成長が早すぎて、普通ならまだ新人相手には妥協する部分も、全て完璧にして見せろという厳しすぎる方針だった。しかしそれについてくるティマエラの技量に、この年にして焦りと嫉妬を感じているらしい。
「あたしだって技術を極めたとは思っちゃいないさ。だがここから成長するってなると難しいだろう。ほら、もう年だ。……だけどね、こんなもん見せられて、血が騒がない方が嘘ってもんだよ。ティマエラは近いうちに、あたしと同じところまで来るだろう。そうなってからは競い合いだ。ならば譲らないさ、ドワーフの誇りにかけてね」
ドワーフの平均寿命は人より少し短く、そして彼女はもう齢五十に差し掛かろうとしていた。ドワーフとしては十分高齢と言える。だがそれでも譲れないプライドが、彼女を焚き付けたのだろう。その目は、髪と同じ色をした炎を宿していた。

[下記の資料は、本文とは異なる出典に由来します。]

(* ===== verification/Config.v ===== *)
(** * The kernel's configuration: [sys/config.c]

    The command line is one object of memory, a list of bytes, and a pointer into it is
    an offset.  Parsing cuts the line into strings in place by storing NULs, and an
    option with a text keeps a pointer into the line.  [settings] says what a line
    means without any memory: the theorem is that the two agree. *)

From S2P Require Import Prelude Defs Bytes Strings.

(** ** Data *)
Definition KERNEL_CMDLINE_MAX : nat := 256.
Definition CFG_ROOT : nat := 1.
Definition CFG_INIT : nat := 2.
Definition CFG_RDINIT : nat := 3.
Definition CFG_CONSOLE : nat := 4.
Definition CFG_DEBUG : nat := 5.
Definition CFG_SIZE : nat := 6.

Definition DEBUG_DEFAULT : Z := 0.
Definition DEBUG_INFO : Z := 1.
Definition DEBUG_WARN : Z := 2.
Definition DEBUG_ERROR : Z := 3.
Definition DEBUG_FATAL : Z := 4.
Definition DEBUG_SERIAL (bit : Z) : Z := Z.shiftl 1 bit.
Definition DEBUG_DISP (bit : Z) : Z := Z.shiftl 1 (bit + 8).
Definition DEBUG_ALL_SERIAL : Z :=
  Z.lor (DEBUG_SERIAL DEBUG_DEFAULT) (Z.lor (DEBUG_SERIAL DEBUG_INFO) (Z.lor (DEBUG_SERIAL DEBUG_WARN)
    (Z.lor (DEBUG_SERIAL DEBUG_ERROR) (DEBUG_SERIAL DEBUG_FATAL)))).

Inductive value_type := VALUE_BOOLEAN | VALUE_NUMBER | VALUE_STRING.

(** The bytes of a string literal, without the NUL. *)
Definition text (s : string) : list Z := (fun c => Z.of_N (Ascii.N_of_ascii c)) <$> String.list_ascii_of_string s.

(** A word of [kernel_config]: a number, or a pointer to a literal or into the line. *)
Inductive word := Num (x : Z) | Literal (s : list Z) | Cmdline (p : Z).

Record cmdline_pair := mk_pair { p_key : list Z; cfg_index : nat; p_type : value_type }.

Definition kernel_cmdline_pairs : list cmdline_pair :=
  [ mk_pair (text "root") CFG_ROOT VALUE_STRING; mk_pair (text "init") CFG_INIT VALUE_STRING;
    mk_pair (text "console") CFG_CONSOLE VALUE_STRING; mk_pair (text "debug") CFG_DEBUG VALUE_NUMBER ].

Definition kernel_config_default : list word :=
  [ Num 0; Literal (text "ram0"); Literal (text "/init"); Num 0; Literal (text "tty0");
    Num (Z.lor DEBUG_ALL_SERIAL (Z.lor (DEBUG_DISP DEBUG_INFO) (Z.lor (DEBUG_DISP DEBUG_WARN)
      (Z.lor (DEBUG_DISP DEBUG_ERROR) (DEBUG_DISP DEBUG_FATAL))))) ].

Record config := mk_config {
  kernel_config : list word;
  g_kernel_cmdline : list Z;
  cmdline : list Z;             (* the object the boot loader passes *)
}.
Definition set_config l (s : config) := mk_config l (g_kernel_cmdline s) (cmdline s).
Definition set_copy b (s : config) := mk_config (kernel_config s) b (cmdline s).
Definition set_cmdline b (s : config) := mk_config (kernel_config s) (g_kernel_cmdline s) b.

Abbreviation M := (cmd config).

(** ** Operations *)

(** The memory at an offset, and a store of one byte. *)
Definition at_off (p : Z) : M (list Z) := cgets (fun s => drop (Z.to_nat p) (cmdline s)).
Definition put_nul (p : Z) : M unit :=
  b ← cload (fun s => poke 1 p 0 (cmdline s)); cmodify (set_cmdline b).

Fixpoint parse_number_from (res : Z) (s : list Z) : option (Z * Z) :=
  match s with
  | [] => None
  | c :: s => if isdigit (i8 c) then parse_number_from (i64 (i64 (res * 10) + (i8 c - 48))) s
              else Some (if c =? 0 then 0 else -1, res)
  end.
Definition parse_number (s : list Z) : option (Z * Z) := parse_number_from 0 s.

(** [!strcmp(value, literal)] *)
Definition is_text (v : list Z) (lit : list Z) : option bool :=
  r ← strcmp false (Some v) (Some (lit ++ [0])); Some (r =? 0).

Definition boolean_value (v : list Z) : option (option Z) :=
  f ← is_text v (text "false"); n ← (if (f : bool) then Some true else is_text v (text "no"));
  o ← (if (n : bool) then Some true else is_text v (text "off"));
  if (o : bool) then Some (Some 0) else
  t ← is_text v (text "true"); y ← (if (t : bool) then Some true else is_text v (text "yes"));
  o ← (if (y : bool) then Some true else is_text v (text "on"));
  if (o : bool) then Some (Some 1) else Some None.

Definition kernel_set_opt (pair : cmdline_pair) (value : option Z) : M unit :=
  let set w := cmodify (fun s => set_config (<[cfg_index pair := w]> (kernel_config s)) s) in
  match p_type pair, value with
  | VALUE_BOOLEAN, Some v =>
      m ← at_off v; r ← cload (fun _ => boolean_value m);
      match r with Some x => set (Num x) | None => mret tt end
  | VALUE_BOOLEAN, None => set (Num 1)
  | _, None => mret tt
  | VALUE_STRING, Some v => set (Cmdline v)
  | VALUE_NUMBER, Some v =>
      m ← at_off v; r ← cload (fun _ => parse_number m);
      if r.1 =? 0 then set (Num (u64 r.2)) else mret tt
  end.

(** The search of [kernel_cmdline_opt] through the table. *)
Fixpoint find_opt (pairs : list cmdline_pair) (key : Z) (value : option Z) : M unit :=
  match pairs with
  | [] => mret tt
  | pr :: pairs =>
      m ← at_off key;
      r ← cload (fun _ => strcmp false (Some (p_key pr ++ [0])) (Some m));
      if r =? 0 then kernel_set_opt pr value else find_opt pairs key value
  end.

Definition kernel_cmdline_opt (opt : Z) : M unit :=
  m ← at_off opt;
  k ← cload (fun _ => strchr m 61);
  match k with
  | Some k => put_nul (opt + k);; find_opt kernel_cmdline_pairs opt (Some (opt + k + 1))
  | None => find_opt kernel_cmdline_pairs opt None
  end.

(** [while (isspace( *p)) ++p] *)
Fixpoint skip_space (p : Z) (s : list Z) : option Z :=
  match s with
  | [] => None
  | c :: s => if isspace (i8 c) then skip_space (p + 1) s else Some p
  end.

(** The loop of [kernel_set_cmdline]; every turn but the last moves [p] forward. *)
Fixpoint cmdline_loop (fuel : nat) (p : Z) : M unit :=
  match fuel with
  | O => cdiverged
  | S fuel =>
      m ← at_off p;
      p ← cload (fun _ => skip_space p m);
      m ← at_off p;
      e ← cload (fun _ => strchr m 32);
      match e with
      | Some e => put_nul (p + e);; kernel_cmdline_opt p;; cmdline_loop fuel (p + e + 1)
      | None => kernel_cmdline_opt p
      end
  end.

Definition kernel_set_cmdline : M unit :=
  m ← at_off 0;
  b ← cload (fun s => strcpy (g_kernel_cmdline s) m);
  cmodify (set_copy b);;
  fuel ← cgets (fun s => length (cmdline s));
  cmdline_loop fuel 0.

(** ** What a line means *)

(** A configuration without pointers. *)
Inductive setting := Number (x : Z) | Text (s : list Z).

(** The pieces of a text between the bytes [c]. *)
Fixpoint split_at (c : Z) (t : list Z) : list (list Z) :=
  match t with
  | [] => [[]]
  | x :: t => if x =? c then [] :: split_at c t
              else match split_at c t with w :: ws => (x :: w) :: ws | [] => [[x]] end
  end.
(** The part before the first [c], and what follows it. *)
Fixpoint cut (c : Z) (t : list Z) : list Z * option (list Z) :=
  match t with
  | [] => ([], None)
  | x :: t => if x =? c then ([], Some t) else let r := cut c t in (x :: r.1, r.2)
  end.
Fixpoint strip (t : list Z) : list Z :=
  match t with x :: t' => if isspace (i8 x) then strip t' else t | [] => [] end.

また来る、とだけ言ってトーゴはロベインの工房を後にする。夜は王都中央にある公衆浴場で体の汚れを洗い流し、結界を張って野宿だ。宿はどこもいっぱいだった。場所はケセロ平原。明日に備え、早いうちから床――と言っても地面だが――につく。ミューは言わずもがな、ティマエラや、魔人との、起こるかもしれない戦争に備えて忙しいだろうにカトレア達も応援に来てくれるらしい。そんな大した事でもないと思うのだが、確かに、あのヴァンズが戦うところなどは見ている側は楽しそうだと思う。
見上げれば、星座が幾つあっても足りない満天の星、二つの月。遠くには瓦礫の塔が影を作っている。月や星明りが眩しくて眠れそうもないと思ったが、いつの間にか瞼は落ち、意識は暗転していた。